We all know that a fresh tomato from the farmer’s market bought in June is worlds away from a grocery store tomato bought in February, both in flavor and nutrients. The idea is to buy food when it’s abundant, and then save it to eat throughout the winter months when fresh produce isn’t available. You can preserve food by fermenting (which actually increases its nutritional content), canning, dehydrating, or freezing it. Some ideas:
- Do U-Pick berry picking in summer and freeze or can what you can’t eat fresh. (“You eat what you can, and what you can’t, you can!” #dadjoke)
- Ask friends that have an abundance of vegetables or fruits from their own gardens if you could have some of it, then preserve it, bringing them some of the preserves back to them as a thank you.
- Bargain with sellers at the tail end of the farmer’s market to get a great deal on the produce they don’t want to take back home with them.
Right this moment, I’ve got a metric ass-ton (yep, I’ve decided that’s a unit of measurement) of parsley in my dehydrator, harvested from my garden just this morning, that I am drying for use throughout the rest of the year. I throw some in autumn and winter soups and stews, and I will use some in my own homemade Italian sausage seasoning that I use to make magical pork sausage patties.
5. Grow your own herbs and produce.
There are few things better than fresh herbs and produce. The problem? Once harvested, fresh produce goes bad really fast. Moreover, store-bought produce and herbs are not nearly as flavorful and often come wrapped in unnecessary plastic packaging. The solution? Grow your own!
While having a full-scale vegetable garden can be fun and fulfilling and gives you “local-local-local” produce that is incredibly flavorful and rich in nutrients, I realize that gardening isn’t for everyone. But anyone can at least grow a few homegrown herbs in mason jars on the windowsill. Being able to snip from your windowsill herb garden whenever you need a little basil or thyme will reduce both the cost and waste of buying fresh herbs. Oh, and if you happen to buy green onions as the store, you can regrow them by playing the roots in a little bit of water in a mason jar!

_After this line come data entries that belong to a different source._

(* ===== verification/LvmParse.v ===== *)
(** * The metadata parser: it ends, and where it reports an error

    [later p q] relates two positions of one run; every method moves forward,
    so the fuel of [parse_metadata] is enough ([parse_ends]) and an error names
    a line of the text.  On a stack with room for [n] calls of [value] the
    parser gives the same answer unless it overflows, which takes [n] opening
    brackets ([parse_on_stack]) and no more ([brackets_overflow]): the nesting
    limit sections have does not count lists. *)
From S2P Require Import Prelude Bytes Device Utf8 Fmt LvmText.

(** ** Moving forward *)
Definition newlines (b : list Z) : Z := zlen (filter (λ c, c = 10) b).

Lemma newlines_cons c b : newlines (c :: b) = (if c =? 10 then 1 else 0) + newlines b.
Proof.
  unfold newlines. rewrite filter_cons. case_decide as H; destruct (Z.eqb_spec c 10); try done.
  unfold zlen. cbn [length]. lia.
Qed.
Lemma newlines_nonneg b : 0 ≤ newlines b.
Proof. apply zlen_nonneg. Qed.
Lemma newlines_app a b : newlines (a ++ b) = newlines a + newlines b.
Proof. unfold newlines. by rewrite filter_app, zlen_app. Qed.

Record later (p q : Pos) : Prop := {
  lt_suffix : rest q `suffix_of` rest p;
  lt_line : line p ≤ line q;
  lt_count : line q + newlines (rest q) ≤ line p + newlines (rest p);
}.

Lemma lt_rest p q : later p q → (length (rest q) ≤ length (rest p))%nat.
Proof. intros []. by apply suffix_length. Qed.

#[export] Instance later_preorder : PreOrder later.
Proof. split; [intros p; by constructor|]. intros p q r [] []. constructor; [by etrans|lia..]. Qed.

(** Some byte was read. *)
Definition past (p q : Pos) : Prop := later p q ∧ (length (rest q) < length (rest p))%nat.

Lemma past_later p q : past p q → later p q.
Proof. by intros []. Qed.
Lemma later_past p q r : later p q → past q r → past p r.
Proof. intros H [H' ?]. split; [by etrans|]. apply lt_rest in H. lia. Qed.
Lemma past_trans p q r : past p q → later q r → past p r.
Proof. intros [H ?] H'. split; [by etrans|]. apply lt_rest in H'. lia. Qed.

(** An error of a run from [p] is a syntax error on a line [p] has ahead. *)
Definition error_from (p : Pos) (e : LvmError) : Prop :=
  ∃ l r, e = Syntax l r ∧ line p ≤ l ≤ line p + newlines (rest p).

Lemma error_later p q e : later p q → error_from q e → error_from p e.
Proof. intros [_ H1 H2] (l & r & -> & ?). exists l, r. split; [done|lia]. Qed.
Lemma error_here p q r : later p q → error_from p (Syntax (line q) r).
Proof.
  intros [_ H1 H2]. exists (line q), r. split; [done|]. pose proof (newlines_nonneg (rest q)). lia.
Qed.

(** A method that reads something from [p], or fails there. *)
Definition moves {A} (p : Pos) (r : Result LvmError (A * Pos)) : Prop :=
  match r with Ok (_, q) => past p q | Err e => error_from p e end.

Lemma moves_later {A} p q (r : Result LvmError (A * Pos)) : later p q → moves q r → moves p r.
Proof. intros H. destruct r as [[a q']|e]; cbn; [by apply later_past|by apply error_later]. Qed.

(** One that may read nothing. *)
Definition stays {A} (p : Pos) (r : Result LvmError (A * Pos)) : Prop :=
  match r with Ok (_, q) => later p q | Err e => error_from p e end.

If you do decide to start gardening, I highly recommend Square Foot Gardening, a highly-efficient and low-maintenance way to grow food in a small space. I was a total gardening newbie and was extremely intimidated by the idea of “gardening,” but the book helped give me a foolproof system to follow that I knew I would work as long as I followed the steps (and it did!). The initial cost wasn’t insignificant, but I am already getting more produce than I could have imagined, and it’s still early days. There’s no satisfaction like snipping a cucumber straight from the vine and taking big bites of crunchy, flavorful cucumber as you putz around the garden! Then, when you have abundance from your own garden, be sure to make sure nothing goes to waste by preserving everything you can’t eat!